Content starts
(** [source] is one object, with white space around it, of the members [ms]. *)
Definition json_object (source : list Z) (ms : list (list Z * list Z)) : Prop :=
  exists w1 b w2, ws w1 /\ ws w2 /\ source = w1 ++ 123 :: b ++ 125 :: w2 /\
    (ws b /\ ms = [] \/ json_members (json_text ANTI_JSON_DEPTH) ms b).

Lemma json_value_skip s :
  anti_rt_json_value s = true <->
  exists w1 v w2, ws w1 /\ json_text (S ANTI_JSON_DEPTH) v /\ ws w2 /\ s = w1 ++ v ++ w2.
Proof.
  unfold anti_rt_json_value. change (anti_rt_json_skip 0 s) with (json_skip (S ANTI_JSON_DEPTH) s).
  pose proof (json_skip_skips (S ANTI_JSON_DEPTH)) as Hs. split.
  - destruct (json_skip _ s) as [[] rest] eqn:E; [|done]. cbn [andb]. intros H%bool_decide_eq_true.
    apply (sk_sound _ _ Hs) in E as (w & v & Hw & Hv & ->). exists w, v, rest. apply json_space_nil in H. auto.
  - intros (w1 & v & w2 & H1 & Hv & H2 & ->). rewrite (sk_complete _ _ Hs w1 v w2 H1 Hv (ws_stops w2 H2)).
    cbn [andb]. apply bool_decide_eq_true. by apply json_space_nil.
Qed.

Lemma member_loop_exact name ms b f rest :
  json_members (json_text ANTI_JSON_DEPTH) ms b -> (length b < f)%nat ->
  match first_named name ms with
  | Some v => exists pre after, member_loop name f (b ++ 125 :: rest) = Some (v ++ after, after) /\
      b ++ 125 :: rest = pre ++ v ++ after
  | None => member_loop name f (b ++ 125 :: rest) = None
  end.
Proof.
  intros Hb. revert f. pose proof (json_skip_skips ANTI_JSON_DEPTH) as Hs.
  assert (forall w3 v s, ws w3 -> json_text ANTI_JSON_DEPTH v -> anti_rt_json_space (w3 ++ v ++ s) = v ++ s) as Hspace.
  { intros w3 v s H3 Hv. rewrite json_space_app by done. destruct (json_text_head _ v Hv) as (c & r & -> & Hc & _).
    by apply json_space_stop. }
  induction Hb as [w1 t d w2 w3 v w4 H1 Ht H2 H3 Hv H4|w1 t d w2 w3 v w4 ms b H1 Ht H2 H3 Hv H4 Hb IH];
    intros [|f] Hf; try lia; cbn [member_loop first_named]; repeat (rewrite <- ?app_assoc; cbn [app]);
    rewrite (json_key_complete name w1 t d) by done; cbn [negb]; rewrite take_app_ws by done; cbn [negb];
    rewrite Hspace by done; change (anti_rt_json_skip 1) with (json_skip ANTI_JSON_DEPTH).
  - pose proof (sk_complete _ _ Hs [] v (w4 ++ 125 :: rest) ws_nil Hv ltac:(by apply stops_ws)) as E. cbn [app] in E.
    rewrite E. cbn [negb]. case_bool_decide as Hn.
    + exists (w1 ++ 34 :: t ++ 34 :: w2 ++ 58 :: w3). eexists. split; [reflexivity|].
      by repeat (rewrite <- ?app_assoc; cbn [app]).
    + by rewrite take_other.
  - pose proof (sk_complete _ _ Hs [] v (w4 ++ 44 :: b ++ 125 :: rest) ws_nil Hv ltac:(by apply stops_ws)) as E.
    cbn [app] in E. rewrite E. cbn [negb]. case_bool_decide as Hn.
    + exists (w1 ++ 34 :: t ++ 34 :: w2 ++ 58 :: w3). eexists. split; [reflexivity|].
      by repeat (rewrite <- ?app_assoc; cbn [app]).
    + rewrite take_app_ws by done. repeat (rewrite ?length_app in Hf; cbn [length] in Hf). specialize (IH f ltac:(lia)).
      destruct (first_named name ms) as [u|]; [|done]. destruct IH as (pre & after & -> & E2).
      exists (w1 ++ 34 :: t ++ 34 :: w2 ++ 58 :: w3 ++ v ++ w4 ++ 44 :: pre), after. split; [done|]. rewrite E2.
      by repeat (rewrite <- ?app_assoc; cbn [app]).
Qed.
Content ends
Exercise.
Nothing should appear in the answer except the lines above from the line with "intros w3 v" through the line with "rewrite (json_key_complete name", both included, written out exactly.

Answer section.
  { intros w3 v s H3 Hv. rewrite json_space_app by done. destruct (json_text_head _ v Hv) as (c & r & -> & Hc & _).
    by apply json_space_stop. }
  induction Hb as [w1 t d w2 w3 v w4 H1 Ht H2 H3 Hv H4|w1 t d w2 w3 v w4 ms b H1 Ht H2 H3 Hv H4 Hb IH];
    intros [|f] Hf; try lia; cbn [member_loop first_named]; repeat (rewrite <- ?app_assoc; cbn [app]);
    rewrite (json_key_complete name w1 t d) by done; cbn [negb]; rewrite take_app_ws by done; cbn [negb];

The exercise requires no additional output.